Revista Anestesia

𝙴𝚕 𝚍𝚘𝚕𝚘𝚛 𝚜𝚎 𝚚𝚞𝚒𝚝𝚊 𝚌𝚘𝚗 𝚕𝚎𝚝𝚛𝚊𝚜

Poemas de Rodrigo Trujillo

Autor: Rodrigo Trujillo

Octubre 2021

 

 

Paso junto a un rincón

polvoso de mi casa

y pienso

que nada sobra.

Más que suciedad

o descuido

veo el primer vellón de la calma.

El polvo no es el olvido

es hierba blanca de las charcas

que atesoran huellas y reposos.

El polvo tiene memoria.

En él soplo.

Una inmensa bandada de ibis

alza el vuelo

se revuelve en sí misma

y baja.

El horizonte —a la larga—

queda idéntico al anterior

merced a cada partícula sita

en un punto distinto.

Después de la catástrofe

innecesaria

retornan los alevines

del silencio.

La luz

deposita su polen.

Polvo es

viva semilla del tiempo.

Un rincón polvoso

nunca sobra.

 

 

 

 

 

 

Hay cosas apaciblemente claras:

la nieve blanca,

la carne roja,

el cielo azul.

 

Cada mañana

respiras la bruma de las mañanas.

El zorro blanco del alba sale

de entre las vértebras de la luz.

Salta.
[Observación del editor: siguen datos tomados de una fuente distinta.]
(* ===== verification/LogExamples.v ===== *)
(** File systems for the log, and the theorems on logging at concrete inputs. *)

From S2P Require Export Logger LogLiveness.

(** One that opens every path and takes every write, from a stream that holds back
    what it can until it is flushed; and one that takes no write and does not open "". *)
Definition reliable_fs : LogFS :=
  {| can_open _ _ := true; holds_back _ n := n; accepts _ n := n; drops _ _ := 0%nat |}.

Definition full_fs : LogFS :=
  {| can_open _ p := negb (bool_decide (p = [])); holds_back _ _ := 0%nat; accepts _ _ := 0%nat; drops _ n := n |}.

Definition full_buffer (d : bytes) : ch_buff_t := mk_Buffer d (length d).

Lemma full_buffer_wf d : buffer_wf (full_buffer d).
Proof. unfold buffer_wf, full_buffer, capacity. done. Qed.

Definition hello : ch_buff_t := full_buffer ($"hello").
Definition world : ch_buff_t := full_buffer ($"world").

Section runs.
Context `{LogFS}.

Definition appended (b : ch_buff_t) (s : AsyncLogger) : AsyncLogger :=
  match append b s with Ret (_, s') => s' | _ => s end.

Definition opened : AsyncLogger := snd (setLogFile ($"web.log") (new_AsyncLogger ∅)).

(** Two buffers handed over, the first of them taken by the logger thread. *)
Definition taken : AsyncLogger := run_take true (appended hello opened).
Definition busy : log_sys := mk_sys (appended world taken) Flushing.

Lemma step_appended b s st :
  buffer_wf b → (∃ e, append b s = Ret (e, appended b s)) → log_step (mk_sys s st) (mk_sys (appended b s) st).
Proof. intros Hb [e He]. exact (step_append b (mk_sys s st) e _ Hb He). Qed.

Lemma taken_reachable : reachable log_step (mk_sys opened Looking) (mk_sys taken Flushing).
Proof.
  unfold taken, opened, setLogFile.
  eapply reach_step; [eapply reach_step; [eapply reach_step; [apply reach_refl|]|]|].
  - apply (step_appended hello); [apply full_buffer_wf|]. destruct (can_open _ _); by eexists.
  - refine (step_look (mk_sys _ Looking) eq_refl _). destruct (can_open _ _); reflexivity.
  - exact (step_take true (mk_sys _ Waiting) eq_refl).
Qed.

Lemma busy_reachable : reachable log_step (mk_sys opened Looking) busy.
Proof.
  eapply reach_step; [apply taken_reachable|]. apply step_appended; [apply full_buffer_wf|].
  unfold taken, opened, setLogFile. destruct (can_open _ _); by eexists.
Qed.

Lemma opened_reachable : reachable log_step (mk_sys (new_AsyncLogger ∅) Looking) (mk_sys opened Looking).
Proof. eapply reach_step; [apply reach_refl|]. exact (step_setLogFile _ (mk_sys (new_AsyncLogger ∅) Looking)). Qed.
End runs.

Lemma log_order_kept_witness :
  (∃ segs, log_files ∅ segs (files (lg (busy (H:=full_fs)))) ∧
           (all_bytes segs ++ pending (lg (busy (H:=full_fs)))) `sublist_of` $"helloworld") ∧
  ∀ b, buffer_wf b → ∃ e s', append b (lg (busy (H:=full_fs))) = Ret (e, s') ∧ (e = SERVER_OK ↔ true = true).
Proof.
  exact (log_order_kept (H:=full_fs) ∅ (busy (H:=full_fs)) (reachable_trans _ _ _ _ (opened_reachable (H:=full_fs)) busy_reachable)).
Defined.

Lemma reliable_fs_ok : LogFSReliable (H:=reliable_fs).
Proof. by split. Qed.

(** The destructor leaves both buffers in the file. *)
Lemma log_complete_when_reliable_witness :
  file_at ($"web.log") (files (destroy (H:=reliable_fs) (lg (busy (H:=reliable_fs))))) = $"helloworld".
Proof.
  destruct (log_complete_when_reliable (H:=reliable_fs) (H0:=reliable_fs_ok) ∅ ($"web.log") (busy (H:=reliable_fs)) busy_reachable)
    as (_ & _ & _ & Hone).
  apply (Hone ($"web.log")). intros q Hq. assert (files (destroy (H:=reliable_fs) (lg (busy (H:=reliable_fs)))) = {[ $"web.log" := $"helloworld" ]}) as ->
    by (vm_compute; reflexivity).
  unfold file_at. by rewrite lookup_singleton_ne, lookup_empty.
Defined.

(** The logger thread is about to write, to a file that takes nothing. *)
Lemma write_failure_ends_logging_witness :
  is_open (run_flush (H:=full_fs) (taken (H:=full_fs))) = false ∧
  ∀ s1, is_open s1 = false →
    files (run_flush (H:=full_fs) s1) = files s1 ∧ __loggerLocal (run_flush (H:=full_fs) s1) = [].
Proof.
  apply (write_failure_ends_logging (H:=full_fs) ∅ (mk_sys (taken (H:=full_fs)) Flushing) hello []); [|done|done|done|done].
  eapply reachable_trans; [apply opened_reachable|apply taken_reachable].
Defined.

Lemma log_statement_appends_witness :
  ∃ s', LOG2DIARY (Some ($"now" ++ [ch_LF])) None ($"main.cc") 12 ($"ready" ++ [ch_LF]) (new_AsyncLogger ∅) = Ret s' ∧
    buffers_wf s' ∧
    pending s' = [] ++ take 4096 (entry (Some ($"now" ++ [ch_LF])) None ($"main.cc") 12 ($"ready" ++ [ch_LF])) ∧
    logged s' = [] ++ take 4096 (entry (Some ($"now" ++ [ch_LF])) None ($"main.cc") 12 ($"ready" ++ [ch_LF])) ∧
    written s' = [] ∧ files s' = ∅.
Proof.
  apply (log_statement_appends (Some ($"now" ++ [ch_LF])) None ($"main.cc") 12 ($"ready" ++ [ch_LF]) (new_AsyncLogger ∅));
    [by split_and!; constructor|done|done].
Defined.

(** * A logger thread on its own, for ever

    It wakes on its timeout, writes what it took, and so on; a buffer is handed over
    at the start. *)

Definition logger_turn `{LogFS} (s : log_sys) : log_sys :=
  match stage s with
  | Looking => mk_sys (lg s) Waiting
  | Waiting => mk_sys (run_take true (lg s)) Flushing
  | _ => mk_sys (run_flush (lg s)) Looking
  end.

Fixpoint turns `{LogFS} (n : nat) : log_sys :=
  match n with
  | O => mk_sys opened Looking
  | S n' => match n' with O => mk_sys (appended hello opened) Looking | _ => logger_turn (turns n') end
  end.

#[local] Existing Instances reliable_fs reliable_fs_ok.

Lemma turns_step n : turns (S (S n)) = logger_turn (turns (S n)).
Proof. done. Qed.

Lemma turns_stage n : stage (turns (S n)) = match (n mod 3)%nat with 0%nat => Looking | 1%nat => Waiting | _ => Flushing end.
Proof.
  induction n as [|n IH]; [done|]. rewrite turns_step. unfold logger_turn. rewrite IH.
  pose proof (Nat.mod_upper_bound n 3 ltac:(lia)).
  assert (S n mod 3 = (n mod 3 + 1) mod 3)%nat as -> by (rewrite Nat.Div0.add_mod_idemp_l; f_equal; lia).
  destruct (n mod 3)%nat as [|[|[|]]]; [done..|lia].
Qed.

Lemma turns_running n : isRunning (lg (turns n)) = true.
Proof.
  destruct n as [|n]; [done|]. induction n as [|n IH]; [done|]. rewrite turns_step. unfold logger_turn.
  assert (∀ s, isRunning s = true → isRunning (run_flush s) = true) as Hf.
  { intros s Hs. destruct (flush_moved (__loggerLocal s) s) as (o & fs & no & nw & segs & E & _). unfold run_flush. by rewrite E. }
  destruct (stage _); cbn [lg]; [done| |by apply Hf|by apply Hf]. unfold run_take. by destruct (__alternate _).
Qed.

Lemma turns_execution : execution turns.
Proof.
  intros [|n]; left.
  - apply step_appended; [apply full_buffer_wf|by eexists].
  - rewrite turns_step. unfold logger_turn. destruct (stage (turns (S n))) eqn:Hf.
    + apply step_look; [done|apply turns_running].
    + by apply step_take.
    + by apply step_flush.
    + rewrite turns_stage in Hf. by destruct (n mod 3)%nat as [|[|]].
Qed.

Lemma turns_fair : logger_fair turns.
Proof.
  intros n. exists (S (3 * n + 1)). assert (stage (turns (S (3 * n + 1))) = Waiting) as Hst.
  { rewrite turns_stage. replace ((3 * n + 1) mod 3)%nat with 1%nat; [done|].
    rewrite Nat.add_comm, Nat.mul_comm, Nat.Div0.mod_add. done. }
  split_and!; [lia|done|]. rewrite turns_step. unfold logger_turn. by rewrite Hst.
Qed.

(** What has been handed over after the first step is in the file from some later
    time on. *)
Lemma logged_is_written_witness :
  ∃ m, (1 ≤ m)%nat ∧ ∀ k, (m ≤ k)%nat →
    (∃ segs, log_files ∅ segs (files (lg (turns k))) ∧ logged (lg (turns 1)) `prefix_of` all_bytes segs) ∧
    ∀ p, (∀ q, q ≠ p → file_at q (files (lg (turns k))) = file_at q ∅) →
         file_at p ∅ ++ logged (lg (turns 1)) `prefix_of` file_at p (files (lg (turns k))).
Proof. exact (logged_is_written ∅ ($"web.log") turns eq_refl turns_execution turns_fair 1%nat). Defined.
Definition add_check (p : Epoll) : bool := negb (Nat.leb (maxFDS p) (activeFDS p)) && validEpollFD p.

Definition add_commit (e : eptr) (p : Epoll) (s : store K) : outcome (Error * Epoll * store K) :=
  ev ← get_event e s;
  let fd := getFD ev in
  let '(ok, k1) := epoll_ctl (__epfd p) EPOLL_CTL_ADD fd (getEvent ev) (kernel s) in
  let s1 := set_kernel k1 s in
  if ok : bool then
    mret (SERVER_OK, set_events (<[fd := e]> (__events p)) p,
          release_old (__events p !! fd) (share e s1))
  else mret (EPOLL_EVENT_ADD_FAILED, p, s1).

Lemma add_is_check_commit e p s :
  is_Some (evs s !! e) → add_check p = true → epollAddEvent e p s = add_commit e p s.
Proof.
  intros [[ev n] He]. unfold add_check, epollAddEvent, add_commit, get_event. rewrite He, deref_Some_bind, ret_bind.
  destruct (Nat.leb _ _); [done|]. by destruct (validEpollFD p).
Qed.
Atrapa tu sombra

con la cadencia de un piano.

La arrastra,

estirándola cada vez más lejos

de ti.

Hay cosas que se aprenden

alejándose de sí.

Un cuchillo en la granada,

por ejemplo,

hace la tarde.

Llueven millones de gotas

transparentes,

pero una sola gota de sangre

hace doblar todas las voces.

¿A quién le hablará esta sangre?

 

Hay cosas indeciblemente claras:

el cielo blanco,

la nieve roja,

la carne azul.

 

 

 

 

 

CANTIGA DE AMIGO

 

Bebo en un café la tarde.

Alguien, algo se desplaza sin que nos demos cuenta.

Aquella silla vacía era resplandeciente al sol,

ahora está a medias apagada y borrosa. ¿La ves?
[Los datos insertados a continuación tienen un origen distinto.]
(* ===== verification/EpollExamples.v ===== *)
(** Checking the books of concrete stores and pollers by computation, and the
    theorems on the poller at concrete inputs. *)

From S2P Require Export PollerThreads SimKernel.

(** * Books checked by computation *)

Definition store_check (owners : list eptr) (s : store sim_os) : bool :=
  bool_decide (map_Forall (λ e (x : Event * nat), x.2 = copies e owners ∧ (0 < x.2)%nat ∧ getFD x.1 ∈ k_open (kernel s)) (evs s)) &&
  bool_decide (Forall (λ e, is_Some (evs s !! e)) owners) &&
  bool_decide (map_Forall (λ e1 (x1 : Event * nat), map_Forall (λ e2 (x2 : Event * nat), getFD x1.1 = getFD x2.1 → e1 = e2) (evs s)) (evs s)).

Lemma store_check_ok owners s : store_check owners s = true → store_wf owners s.
Proof.
  unfold store_check. intros [[H1%bool_decide_eq_true H2%bool_decide_eq_true]%andb_prop H3%bool_decide_eq_true]%andb_prop.
  split.
  - intros e. unfold refs. destruct (evs s !! e) as [x|] eqn:He; simpl; [by destruct (H1 _ _ He)|].
    symmetry. apply count_occ_not_In. rewrite <- list_elem_of_In. intros Hin.
    rewrite list.Forall_forall in H2. destruct (H2 _ Hin) as [x Hx]. congruence.
  - intros e x He. by destruct (H1 _ _ He) as (_ & ? & _).
  - intros e x He. by destruct (H1 _ _ He) as (_ & _ & ?).
  - intros e1 e2 x1 x2 He1 He2. by apply (H3 _ _ He1 _ _ He2).
Qed.

Definition epoll_check (i : nat) (p : Epoll) (s : store sim_os) : bool :=
  bool_decide (map_Forall (λ fd e, (λ x, (getFD x.1, getWorker x.1)) <$> evs s !! e = Some (fd, Some i)) (__events p)) &&
  bool_decide (dom (__events p) = dom (sim_interest (__epfd p) (kernel s))) &&
  Nat.leb (size (__events p)) (__maxFDS p).

Lemma epoll_check_ok i p s : epoll_check i p s = true → epoll_wf i p s.
Proof.
  unfold epoll_check. intros [[H1%bool_decide_eq_true H2%bool_decide_eq_true]%andb_prop H3%Nat.leb_le]%andb_prop.
  split; [|done|done]. intros fd e He. pose proof (H1 _ _ He) as Hx. cbn beta in Hx. destruct (evs s !! e) as [x|]; [|done].
  injection Hx as <- Hw. by exists x.
Qed.

(** * A poller with one client registered and another to come *)

Definition two_sockets (add : bool) : sim_os :=
  mk_sim_os {[0; 1; 2; 3; 6; 7]} {[3 := {[6 := EPOLLIN]}]} 8 [] [(6, EPOLLIN)] ∅ add true.

Definition ev_old : Event := setWorker (Some 0%nat) (new_Event 6 EPOLLIN).
Definition ev_new : Event := setWorker (Some 0%nat) (new_Event 7 EPOLLIN).

(** Pointer 1 is in the map and also held by a thread, as is pointer 2. *)
Definition two_store : store sim_os :=
  mk_store (two_sockets true) {[1%nat := (ev_old, 2%nat); 2%nat := (ev_new, 1%nat)]}.

Definition one_poller (max : nat) : Epoll := mk_Epoll 3 max {[6 := 1%nat]}.

Lemma two_store_wf max : store_wf (map_refs (one_poller max) ++ [1; 2]%nat) two_store.
Proof. apply store_check_ok. vm_compute. reflexivity. Qed.

Lemma add_keeps_poller_witness :
  ∃ err p' s', epollAddEvent 2%nat (one_poller 2) two_store = Ret (err, p', s') ∧
    store_wf (map_refs p' ++ [1; 2]%nat) s' ∧ epoll_wf 0 p' s' ∧ (activeFDS p' ≤ maxFDS p')%nat ∧
    fds (kernel s') = fds (kernel two_store) ∧
    (if decide (err = SERVER_OK)
     then __events p' = <[7 := 2%nat]> (__events (one_poller 2)) ∧ activeFDS p' = 2%nat ∧ refs 2%nat s' = 2%nat
     else p' = one_poller 2 ∧ refs 2%nat s' = 1%nat).
Proof.
  apply (add_keeps_poller 2%nat ev_new 1 [1; 2]%nat 0 (one_poller 2) two_store);
    [reflexivity|reflexivity|apply two_store_wf|by apply epoll_check_ok].
Defined.

Lemma del_keeps_poller_witness :
  ∃ err p' s', epollDelEvent 1%nat (one_poller 2) two_store = Ret (err, p', s') ∧
    store_wf (map_refs p' ++ [1; 2]%nat) s' ∧ epoll_wf 0 p' s' ∧
    __events p' !! 6 = None ∧ interest 3 (kernel s') !! 6 = None ∧
    (err = SERVER_OK ↔ __events (one_poller 2) !! 6 = Some 1%nat) ∧ 6 ∈ fds (kernel s').
Proof.
  apply (del_keeps_poller 1%nat ev_old 2 [1; 2]%nat 0 (one_poller 2) two_store);
    [reflexivity|by left|apply two_store_wf|by apply epoll_check_ok|reflexivity].
Defined.

(** What a wait returns, and leaves. *)
Definition waited : list eptr * Error * store sim_os := epollWait (-1) (one_poller 2) two_store.

Lemma wait_returns_registered_witness :
  store_wf (fst (fst waited) ++ map_refs (one_poller 2) ++ [1; 2]%nat) (snd waited) ∧
  epoll_wf 0 (one_poller 2) (snd waited) ∧ (length (fst (fst waited)) ≤ 2)%nat ∧
  Forall (λ e, (∃ fd, __events (one_poller 2) !! fd = Some e) ∧ is_Some (evs (snd waited) !! e)) (fst (fst waited)) ∧
  (snd (fst waited) ≠ SERVER_OK → fst (fst waited) = []).
Proof.
  apply (wait_returns_registered (-1) 0 (one_poller 2) two_store (map_refs (one_poller 2) ++ [1; 2]%nat)
           (fst (fst waited)) (snd (fst waited)) (snd waited));
    [apply two_store_wf|by apply epoll_check_ok|].
  fold waited. by destruct waited as [[? ?] ?].
Defined.

(** Two clients that are registered at the same time with a poller for one. *)
Definition empty_sockets : sim_os := mk_sim_os {[0; 1; 2; 3; 6; 7]} ∅ 8 [] [] ∅ true true.
Definition empty_store : store sim_os :=
  mk_store empty_sockets {[1%nat := (ev_old, 1%nat); 2%nat := (ev_new, 1%nat)]}.
Definition small_poller : Epoll := mk_Epoll 3 1 ∅.

Definition committed (e : eptr) (ps : Epoll * store sim_os) : Epoll * store sim_os :=
  match add_commit e ps.1 ps.2 with Ret (_, p, s) => (p, s) | _ => ps end.
Definition first_add := committed 1%nat (small_poller, empty_store).
Definition second_add := committed 2%nat first_add.

Lemma concurrent_adds_exceed_limit_witness :
  add_check small_poller = true ∧ (maxFDS (fst second_add) < activeFDS (fst second_add))%nat.
Proof.
  apply (concurrent_adds_exceed_limit 1%nat 2%nat (ev_old, 1%nat) (ev_new, 1%nat) 0 small_poller empty_store
           (fst first_add) (snd first_add) (fst second_add) (snd second_add));
    [reflexivity|reflexivity|by apply epoll_check_ok|reflexivity|reflexivity|done|vm_compute; reflexivity..].
Defined.

(** The listening thread registers the new client while the worker waits and then
    collects what it was told of the old one. *)
Definition listening : poller_thread := mk_thread Idle [2%nat] true.
Definition working : poller_thread := mk_thread Idle [1%nat] false.
Definition shared_poller : poller_sys sim_os := mk_poller_sys (one_poller 2) two_store [listening; working].
Definition kernel_waited : option (list (Z * N)) * sim_os := epoll_wait 3 2 (-1) (kernel two_store).
Definition after_wait : poller_sys sim_os :=
  mk_poller_sys (one_poller 2) (set_kernel (snd kernel_waited) two_store)
    [mk_thread (Checked 2%nat) [2%nat] true; mk_thread (Reported (default [] (fst kernel_waited))) [1%nat] false].
Definition after_commit : Epoll * store sim_os := committed 2%nat (poller after_wait, pstore after_wait).
Definition collected : list eptr * store sim_os :=
  collect (default [] (fst kernel_waited)) (fst after_commit) (snd after_commit).
Definition after_collect : poller_sys sim_os :=
  mk_poller_sys (fst after_commit) (snd collected) [listening; mk_thread Idle (fst collected ++ [1%nat]) false].

Lemma poller_step_to i t t' p' s' (y y' : poller_sys sim_os) :
  pthreads y !! i = Some t → thread_step 0 t (poller y, pstore y) t' (p', s') →
  y' = mk_poller_sys p' s' (<[i := t']> (pthreads y)) → poller_step 0 y y'.
Proof. intros Hi Ht ->. by eapply poller_thread_step. Qed.

Lemma poller_safe_concurrently_witness :
  store_wf (owners [] after_collect) (pstore after_collect) ∧
  (∀ fd e, __events (poller after_collect) !! fd = Some e →
     ∃ x, evs (pstore after_collect) !! e = Some x ∧ getFD x.1 = fd ∧ getWorker x.1 = Some 0%nat) ∧
  dom (__events (poller after_collect)) = dom (interest (__epfd (poller after_collect)) (kernel (pstore after_collect))) ∧
  (activeFDS (poller after_collect) ≤ maxFDS (poller after_collect) + (1 - 1))%nat ∧
  (∀ t e, t ∈ pthreads after_collect → pc t = Checked e →
     ∃ err p' s', add_commit e (poller after_collect) (pstore after_collect) = Ret (err, p', s')).
Proof.
  apply (poller_safe_concurrently 0 [] shared_poller after_collect);
    [do 2 (apply Forall_cons; [reflexivity|]); apply Forall_nil|by apply store_check_ok|by apply epoll_check_ok|].
  apply rtc_l with (mk_poller_sys (one_poller 2) two_store [mk_thread (Checked 2%nat) [2%nat] true; working]).
  { eapply (poller_step_to 0 listening); [reflexivity| |reflexivity]. apply (thread_check 0 2%nat); [by left|reflexivity]. }
  apply rtc_l with after_wait.
  { eapply (poller_step_to 1 working); [reflexivity| |reflexivity].
    apply (thread_wait 0 (-1) (fst kernel_waited)); [reflexivity|apply surjective_pairing]. }
  apply rtc_l with (mk_poller_sys (fst after_commit) (snd after_commit)
                     [listening; mk_thread (Reported (default [] (fst kernel_waited))) [1%nat] false]).
  { eapply (poller_step_to 0); [reflexivity| |reflexivity]. eapply (thread_commit 0 2%nat _ true _ _ SERVER_OK). vm_compute. reflexivity. }
  apply rtc_once. eapply (poller_step_to 1); [reflexivity| |reflexivity]. apply (thread_collect 0), surjective_pairing.
Defined.

Example both_are_registered : activeFDS (poller after_collect) = 2%nat.
Proof. vm_compute. reflexivity. Qed.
¿A dónde se han trasladado los destellos

de agua metálica? ¿Por qué no estoy tomando

este café sobre las ruinas de una ciudad,

mirando los remates de sus torres como las manos

levantadas de los ahogados, que murieron de esperar

con el corazón bajo reserva?

Vengo al café para beberme la vida.

 

La muerte pía siempre sobre las ramas bajas,

canta la noche en el corazón de la luz.

Me distraigo y han escapado fragmentos de una historia.

De mañana, una sola mañana que me llenó la boca

de noches compendiadas.

Te confieso que las albas rematadas por la espalda.

La palabra eclipsada con mordazas.

Todos los pájaros volaron. Se fueron.

Mi sangre quedó desierta. Bosque en vilo,

donde corrió feral la noche.

Alguien, algo removió en el poso del café

el lodazal de la conciencia.

 

Sólo silencio sin respiración.

Sólo persecución sin aliento.

Sólo un proceso de silencios.

Sólo ejecución sumaria entre la niebla.

El roble retorcido, el juez.

Las piedras del arroyo, el jurado.

De testigos, sólo el vuelo lejano de los pájaros

que callaron a tiempo.

 

No del cielo, del cieno

cayó la sentencia. Cayó una piedra al río.

Quisiera hundir ciertos días en mi propio cieno,

esos donde creí que sabría cómo,

ese

donde quedaste de costado, detenido,

como en un aire duro que te ondulaba.

Ni el calor de tus manos, ni el olor de tu barba,

ni el rechinido asordinado en tu voz.

Te quedaste como dormido en aquel sueño

de agua, en esa cama de reflejos que sólo

sabían irse. No roncabas.

Quisiera esa última perla, como burbuja,

que salió por tu nariz y se detuvo, un instante,

sobre el azul de tu ojo, antes de continuar

como las nubes empujadas por el viento.

En esos frecuentes días donde no supe cómo,

cuelgan sobre mi pecho palabras de piedra.

 

A lo lejos había luz.

Alguna vez hubo luz.

¿Era el amanecer? ¿Era el crepúsculo?

¿Era tu casa en llamas, donde tu corazón

ardía dentro de tu pecho ungido con queroseno?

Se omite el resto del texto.